Some sophisticated devices may produce different speed measurements from multiple objects within the field of view. This is used to allow the speed-gun to be used from a moving vehicle, where a moving and a stationary object must be targeted simultaneously, and some of the most sophisticated units are capable of displaying up to four separate target speeds while operating in moving mode once again emphasizing the importance of the operators' ability to consistently and accurately visually estimate speed.

===Environment===
The environment and locality in which a measurement is taken can also play a role. Using a hand-held radar to scan traffic on an empty road while standing in the shade of a large tree, for example, might risk detecting the motion of the leaves and branches if the wind is blowing hard (side lobe detection). There may be an unnoticed airplane overhead, particularly if there is an airport nearby, which again emphasizes the importance of proper operator training.

==Associated cameras==
Conventional radar gun limitations can be corrected with a camera aimed along the line of sight.

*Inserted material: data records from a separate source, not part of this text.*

(** [a * b] and [a + b] on tensors. *)
Definition mul : Tensor -> Tensor -> result Tensor := binop Rmult.
Definition add : Tensor -> Tensor -> result Tensor := binop Rplus.

(** The source of an indexed assignment loses its leading dimensions of
    size 1 and is then expanded to the shape of the destination view. *)
Fixpoint strip_ones (sh : list nat) : list nat :=
  match sh with
  | 1%nat :: sh' => strip_ones sh'
  | _ => sh
  end.

Fixpoint expandable_rev (src dst : list nat) : bool :=
  match src, dst with
  | [], _ => true
  | _ :: _, [] => false
  | x :: src', y :: dst' =>
      ((x =? y)%nat || (x =? 1)%nat) && expandable_rev src' dst'
  end.

Definition expandable (src dst : list nat) : bool :=
  expandable_rev (rev (strip_ones src)) (rev dst).

(** Number of columns [start, start + step, ...] below [n]. *)
Definition stride_count (start step n : nat) : nat :=
  if (start <? n)%nat then (n - start + step - 1) / step else 0.

(** [dst[:, start::step] = src] *)
Definition setitem_cols (dst : Tensor) (start step : nat) (src : Tensor)
  : result Tensor :=
  match shape dst with
  | d0 :: d1 :: rest =>
      if expandable (shape src) (d0 :: stride_count start step d1 :: rest)
      then Ok (mkTensor (shape dst)
                (fun idx =>
                   match idx with
                   | i0 :: c :: more =>
                       if (start <=? c)%nat && ((c - start) mod step =? 0)%nat
                       then bval src (i0 :: (c - start) / step :: more)
                       else val dst idx
                   | _ => val dst idx
                   end))
      else Raise RuntimeError
  | _ => Raise IndexError
  end.

(** [t[:, :n]] *)
Definition slice_dim1 (t : Tensor) (n : nat) : result Tensor :=
  match shape t with
  | d0 :: d1 :: rest => Ok (mkTensor (d0 :: Nat.min n d1 :: rest) (val t))
  | _ => Raise IndexError
  end.

(** [torch.cat([a, b], dim=-1)]: equal shapes except in the last
    dimension. *)
Definition cat_last (a b : Tensor) : result Tensor :=
  match rev (shape a), rev (shape b) with
  | na :: ra, nb :: rb =>
      if list_eq_dec Nat.eq_dec ra rb
      then Ok (mkTensor (rev ((na + nb)%nat :: ra))
                (fun idx =>
                   match rev idx with
                   | k :: more =>
                       if (k <? na)%nat then val a idx
                       else val b (rev ((k - na)%nat :: more))
                   | [] => 0%R
                   end))
      else Raise RuntimeError
  | _, _ => Raise RuntimeError
  end.

End torch.

Import torch.

(** ** The layers the module takes from elsewhere *)

Class Framework : Type := {
  (** [nn.Linear(d_in, d_out)], [nn.Dropout(p)], [nn.LayerNorm(d, eps)]:
      a constructor can reject its arguments; a dropout layer stands for
      its action during one call (the identity in eval mode). *)
  nn_Linear : Z -> Z -> result (Tensor -> result Tensor);
  nn_Dropout : R -> result (Tensor -> Tensor);
  nn_LayerNorm : Z -> R -> result (Tensor -> result Tensor);
  nn_Dropout_shape :
    forall p dp, nn_Dropout p = Ok dp -> forall t, shape (dp t) = shape t;
  (** [gelu], [gelu_accurate] and [LinearGLUBlock(d_ff)] *)
  gelu : Tensor -> result Tensor;
  gelu_accurate : Tensor -> result Tensor;
  LinearGLUBlock : Z -> result (Tensor -> result Tensor);
  (** [MultiheadAttentionMechanism(kdim, qdim, adim, atype, n_heads,
      dropout)], its [reset()] and its call on key, value, query and mask,
      which returns the context, the attention weights and the module with
      its caches filled. *)
  Mha : Type;
  MultiheadAttentionMechanism :
    Z -> Z -> Z -> string -> Z -> R -> result Mha;
  mha_reset : Mha -> Mha;
  mha_call : Mha -> option Tensor -> option Tensor -> Tensor ->
             option Tensor -> result (Tensor * Tensor * Mha)
}.

(** ** class PositionalEncoding *)

Module PositionalEncoding.
Section WithFramework.
Context {fw : Framework}.

Record t : Type := mk {
  d_model : Z;
  pe_type : string;
  pe : option Tensor;
  dropout : option (Tensor -> Tensor)
}.

Definition default_max_len : Z := 5000.

Definition __init__ (d_model : Z) (dropout : R) (pe_type : string)
           (max_len : Z) : result t :=
  if negb (pe_type =? "none")%string then
    pe <- zeros [max_len; d_model] ;;
    ar <- arange 0 max_len 1 ;;
    position <- unsqueeze ar 1 ;;
    ar2 <- arange 0 d_model 2 ;;
    c <- truediv (math_log 10000) d_model ;;
    let div_term := pointwise exp (mul_scalar ar2 (- c)) in
    angle <- mul position div_term ;;
    pe <- setitem_cols pe 0 2 (pointwise sin angle) ;;
    angle <- mul position div_term ;;
    pe <- setitem_cols pe 1 2 (pointwise cos angle) ;;
    pe <- unsqueeze pe 0 ;;
    dp <- nn_Dropout dropout ;;
    Ok (mk d_model pe_type (Some pe) (Some dp))
  else
    Ok (mk d_model pe_type None None).

Definition forward (self : t) (xs : Tensor) : result Tensor :=
  s <- math_sqrt (d_model self) ;;
  let xs := mul_scalar xs s in
  if (pe_type self =? "none")%string then Ok xs
  else if (pe_type self =? "add")%string then
    table <- getattr "pe" (pe self) ;;
    n <- size xs 1 ;;
    sl <- slice_dim1 table n ;;
    xs <- add xs sl ;;
    dp <- getattr "dropout" (dropout self) ;;
    Ok (dp xs)
  else if (pe_type self =? "concat")%string then
    table <- getattr "pe" (pe self) ;;
    n <- size xs 1 ;;
    sl <- slice_dim1 table n ;;
    xs <- cat_last xs sl ;;
    dp <- getattr "dropout" (dropout self) ;;
    Ok (dp xs)
  else Raise (NotImplementedError (Some (pe_type self))).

Cameras are associated with automated ticketing machines (known in the UK as speed cameras) where the radar is used to trigger a camera. The radar speed threshold is set at or above the maximum legal vehicle speed. The radar triggers the camera to take several pictures when a nearby object exceeds this speed. Two pictures are required to determine vehicle speed using roadway survey markings. This can be reliable for traffic in city environments when multiple moving objects are within the field of view. It is the camera, however, and its timing information, in this case, that determines the speed of an individual vehicle, the radar gun simply alerting the camera to start recording.

==Newer instruments==
Laser devices, such as a LIDAR speed gun, are capable of producing reliable range and speed measurements in typical urban and suburban traffic environments without the site survey limitation and cameras. This is reliable in city traffic because LIDAR has directionality similar to a typical firearm because the beam is shaped more like a pencil that produces measurement only from the object it has been aimed at.